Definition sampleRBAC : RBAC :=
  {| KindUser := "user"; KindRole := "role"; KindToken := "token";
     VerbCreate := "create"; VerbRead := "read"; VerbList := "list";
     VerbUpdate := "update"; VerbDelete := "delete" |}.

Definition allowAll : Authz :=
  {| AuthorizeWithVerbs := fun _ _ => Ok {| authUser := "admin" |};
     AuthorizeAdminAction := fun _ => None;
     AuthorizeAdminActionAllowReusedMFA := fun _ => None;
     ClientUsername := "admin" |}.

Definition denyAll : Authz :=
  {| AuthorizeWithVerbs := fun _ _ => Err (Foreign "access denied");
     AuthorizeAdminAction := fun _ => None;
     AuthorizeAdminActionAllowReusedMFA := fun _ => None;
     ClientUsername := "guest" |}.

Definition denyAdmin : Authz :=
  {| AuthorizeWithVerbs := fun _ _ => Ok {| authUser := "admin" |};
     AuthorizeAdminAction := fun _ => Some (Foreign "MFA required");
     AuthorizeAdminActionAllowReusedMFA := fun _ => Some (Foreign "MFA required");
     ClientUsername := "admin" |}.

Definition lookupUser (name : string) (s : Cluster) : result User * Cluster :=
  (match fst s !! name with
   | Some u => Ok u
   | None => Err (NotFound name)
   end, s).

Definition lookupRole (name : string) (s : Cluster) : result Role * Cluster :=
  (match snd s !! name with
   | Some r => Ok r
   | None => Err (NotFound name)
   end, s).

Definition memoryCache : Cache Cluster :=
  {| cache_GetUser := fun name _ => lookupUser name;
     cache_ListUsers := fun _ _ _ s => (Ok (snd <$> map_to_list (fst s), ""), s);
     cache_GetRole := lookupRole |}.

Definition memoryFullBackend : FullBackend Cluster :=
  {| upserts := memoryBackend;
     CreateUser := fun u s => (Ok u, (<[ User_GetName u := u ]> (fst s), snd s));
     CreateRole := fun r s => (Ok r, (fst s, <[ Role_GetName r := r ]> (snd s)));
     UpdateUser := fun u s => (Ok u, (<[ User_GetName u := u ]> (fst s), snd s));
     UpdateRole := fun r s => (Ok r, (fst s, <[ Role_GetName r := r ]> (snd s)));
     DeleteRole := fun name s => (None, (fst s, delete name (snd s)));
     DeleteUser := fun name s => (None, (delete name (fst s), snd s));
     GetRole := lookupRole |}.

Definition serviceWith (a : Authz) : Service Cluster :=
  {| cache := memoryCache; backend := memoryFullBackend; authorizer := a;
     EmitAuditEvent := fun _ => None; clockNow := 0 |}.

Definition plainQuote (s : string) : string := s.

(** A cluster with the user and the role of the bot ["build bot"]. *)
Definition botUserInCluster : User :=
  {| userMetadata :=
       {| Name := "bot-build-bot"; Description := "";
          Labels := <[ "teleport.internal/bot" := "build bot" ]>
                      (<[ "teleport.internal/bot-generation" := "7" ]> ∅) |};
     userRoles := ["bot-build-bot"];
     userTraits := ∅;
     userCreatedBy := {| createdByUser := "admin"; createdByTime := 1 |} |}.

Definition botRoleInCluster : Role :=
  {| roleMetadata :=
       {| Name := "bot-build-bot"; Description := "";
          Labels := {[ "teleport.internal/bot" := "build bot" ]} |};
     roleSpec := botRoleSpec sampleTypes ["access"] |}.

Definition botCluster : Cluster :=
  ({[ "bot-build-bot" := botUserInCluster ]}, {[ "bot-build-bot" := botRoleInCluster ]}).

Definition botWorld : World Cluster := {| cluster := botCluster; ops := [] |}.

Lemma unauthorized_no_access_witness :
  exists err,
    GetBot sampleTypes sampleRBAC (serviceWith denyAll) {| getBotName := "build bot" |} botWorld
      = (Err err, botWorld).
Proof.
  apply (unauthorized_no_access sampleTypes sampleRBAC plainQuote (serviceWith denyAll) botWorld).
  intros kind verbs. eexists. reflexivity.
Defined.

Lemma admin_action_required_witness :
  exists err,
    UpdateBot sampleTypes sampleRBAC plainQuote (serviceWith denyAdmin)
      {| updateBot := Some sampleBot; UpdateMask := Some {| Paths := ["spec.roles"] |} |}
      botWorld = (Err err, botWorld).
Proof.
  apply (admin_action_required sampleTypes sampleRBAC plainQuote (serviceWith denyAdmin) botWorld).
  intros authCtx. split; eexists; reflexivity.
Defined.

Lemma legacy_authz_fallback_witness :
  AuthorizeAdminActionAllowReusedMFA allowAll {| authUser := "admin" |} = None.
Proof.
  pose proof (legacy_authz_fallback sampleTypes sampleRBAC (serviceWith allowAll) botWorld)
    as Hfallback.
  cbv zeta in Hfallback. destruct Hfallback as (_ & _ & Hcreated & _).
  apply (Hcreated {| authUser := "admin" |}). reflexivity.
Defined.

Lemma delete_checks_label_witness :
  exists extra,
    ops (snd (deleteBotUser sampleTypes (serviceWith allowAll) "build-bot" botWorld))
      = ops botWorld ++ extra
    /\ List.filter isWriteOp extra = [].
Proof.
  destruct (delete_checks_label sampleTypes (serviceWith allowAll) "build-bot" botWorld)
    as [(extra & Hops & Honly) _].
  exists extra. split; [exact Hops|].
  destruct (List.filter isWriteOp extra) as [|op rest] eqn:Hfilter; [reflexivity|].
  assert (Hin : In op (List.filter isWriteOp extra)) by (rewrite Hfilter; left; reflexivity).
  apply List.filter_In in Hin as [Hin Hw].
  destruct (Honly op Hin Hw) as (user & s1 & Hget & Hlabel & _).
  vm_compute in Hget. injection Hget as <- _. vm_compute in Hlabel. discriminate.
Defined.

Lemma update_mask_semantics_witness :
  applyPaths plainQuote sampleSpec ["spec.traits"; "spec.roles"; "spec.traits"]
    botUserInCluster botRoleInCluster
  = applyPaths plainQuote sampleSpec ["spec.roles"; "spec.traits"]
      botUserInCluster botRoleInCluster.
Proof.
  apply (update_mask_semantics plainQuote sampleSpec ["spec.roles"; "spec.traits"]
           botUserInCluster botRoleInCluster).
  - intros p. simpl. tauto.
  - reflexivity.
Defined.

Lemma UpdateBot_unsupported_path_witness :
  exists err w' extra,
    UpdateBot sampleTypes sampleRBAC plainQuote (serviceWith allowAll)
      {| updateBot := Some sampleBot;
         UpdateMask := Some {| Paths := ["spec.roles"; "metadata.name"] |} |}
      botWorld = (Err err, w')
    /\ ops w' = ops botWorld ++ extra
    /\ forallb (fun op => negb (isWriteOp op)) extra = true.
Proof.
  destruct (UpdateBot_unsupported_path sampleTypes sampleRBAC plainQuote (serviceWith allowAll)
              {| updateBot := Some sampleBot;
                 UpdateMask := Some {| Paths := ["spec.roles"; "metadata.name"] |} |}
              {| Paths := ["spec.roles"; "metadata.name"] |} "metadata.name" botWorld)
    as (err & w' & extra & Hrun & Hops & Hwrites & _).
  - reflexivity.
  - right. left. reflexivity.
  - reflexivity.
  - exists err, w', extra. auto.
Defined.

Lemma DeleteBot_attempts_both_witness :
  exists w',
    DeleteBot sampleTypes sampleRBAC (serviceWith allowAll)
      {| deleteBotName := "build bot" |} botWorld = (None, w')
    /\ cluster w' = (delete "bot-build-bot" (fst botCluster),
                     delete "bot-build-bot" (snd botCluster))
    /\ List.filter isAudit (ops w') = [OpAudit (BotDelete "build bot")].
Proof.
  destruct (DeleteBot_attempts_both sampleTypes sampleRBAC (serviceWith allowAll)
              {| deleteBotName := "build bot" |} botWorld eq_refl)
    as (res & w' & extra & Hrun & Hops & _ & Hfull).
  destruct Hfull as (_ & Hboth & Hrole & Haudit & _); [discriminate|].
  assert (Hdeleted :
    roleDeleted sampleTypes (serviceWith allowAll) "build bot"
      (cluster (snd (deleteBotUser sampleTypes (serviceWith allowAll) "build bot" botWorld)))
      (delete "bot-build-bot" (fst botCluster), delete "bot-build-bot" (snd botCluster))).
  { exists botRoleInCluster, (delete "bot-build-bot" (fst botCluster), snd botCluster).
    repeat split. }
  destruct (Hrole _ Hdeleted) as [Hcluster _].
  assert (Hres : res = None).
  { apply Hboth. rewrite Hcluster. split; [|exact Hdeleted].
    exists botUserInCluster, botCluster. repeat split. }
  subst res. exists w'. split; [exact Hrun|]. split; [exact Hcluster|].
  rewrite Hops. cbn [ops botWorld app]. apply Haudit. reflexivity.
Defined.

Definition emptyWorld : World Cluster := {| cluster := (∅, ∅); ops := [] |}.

Task to complete :: What lines hold the string "Lemma"? Pick them out of the data.

Solution to this exercise ::
Lemma unauthorized_no_access_witness :
Lemma admin_action_required_witness :
Lemma legacy_authz_fallback_witness :
Lemma delete_checks_label_witness :
Lemma update_mask_semantics_witness :
Lemma UpdateBot_unsupported_path_witness :
Lemma DeleteBot_attempts_both_witness :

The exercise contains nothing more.